To mitigate the economic impact of the coronavirus, Mr Biden plans to extend loans to small businesses and direct money payments to families including an additional $200 in monthly social security payments. His “Build Back Better (3B)” plan is aimed at young people and blue collar workers — considered Democratic constituencies. Biden endorsed revamping a popular education policy entailing student loan write-off, tuition-free colleges and universal preschool access.

He supports raising the federal minimum wage to $15 an hour and plans to deal with racism through broad economic and social programmes. The president-elect, through his 3B Plan, is to create a $30 billion investment fund to support minority businesses. He stands for made-in-America.

Biden promised to reverse some Trump era policies like the travel ban from several Muslim-majority countries, limits on the number of applications for asylum and separating parents from their children at the US-Mexican border.

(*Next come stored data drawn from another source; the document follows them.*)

(* ===== verification/HostDaemon.v ===== *)
(** * The host daemon (flux-hostd/src/main.rs)

    Each relay connection is a program whose steps are the critical sections
    and I/O operations of [handle_connection]; the system interleaves the
    steps of all connections, the idle-logout timers and shutdown. I/O
    outcomes (socket reads and writes, PAM events, user lookup, session start,
    the proxy's end) are inputs of the steps. *)

From S2P Require Import Prelude Text Types LoginProto SessionManager.
Local Open Scope Z_scope.

(** ** Small functions *)

(** Constant-time comparison of the relay token. *)
Definition timing_safe_eq (a b : list Z) : bool :=
  (zlen a =? zlen b) && (foldl (fun acc xy => Z.lor acc (Z.lxor xy.1 xy.2)) 0 (zip a b) =? 0).

Definition is_ascii_alphanumeric (c : Z) : bool :=
  ((48 <=? c) && (c <=? 57)) || ((65 <=? c) && (c <=? 90)) || ((97 <=? c) && (c <=? 122)).

Definition username_char (c : Z) : bool :=
  is_ascii_alphanumeric c || (c =? 95) || (c =? 46) || (c =? 45) || (c =? 64) || (c =? 43).

(** UTF-8 length of a scalar value, for [str::len]. *)
Definition utf8_len (c : Z) : Z :=
  if c <? 0x80 then 1 else if c <? 0x800 then 2 else if c <? 0x10000 then 3 else 4.

Definition text_len (l : text) : Z := foldr (fun c n => utf8_len c + n) 0 l.

Definition text_string (l : text) : string :=
  foldr (fun c s => String (Ascii.ascii_of_N (Z.to_N c)) s) EmptyString l.

Definition sanitize_username (n : text) : option string :=
  let n := trim n in
  if (text_len n =? 0) || (64 <? text_len n) || negb (forallb username_char n)
  then None else Some (text_string n).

He also intends to protect “Dreamers” — people brought illegally to the US as children and extending federal student aid to them.

Internationally, the new administration would have to restore a waning US power, deal with climate change, dial-down the ongoing trade war with China and fulfil multifarious global commitments. Mr Biden calls climate change an existential threat and vows to rejoin the Paris Climate Accord from which Donald Trump withdrew America. He proposes a $1.7 trillion federal investment in green technologies research, over the next 10 years, to reach zero greenhouse gas emissions by 2050. This would also create jobs in manufacturing “green energy” products.

More on the new administration’s international outlook next week.

In sum, whereas the Biden-Kamala team would find it easier to legislate in a Democratic-majority Congress (232 to 198 Republicans), they face a hostile Senate with 45 to 53 Republican lawmakers. This, combined with a defiant and charged-up Trump camp, and politically and racially divided US landscape, makes an explosive combination.

Published in The Express Tribune, November 12th, 2020.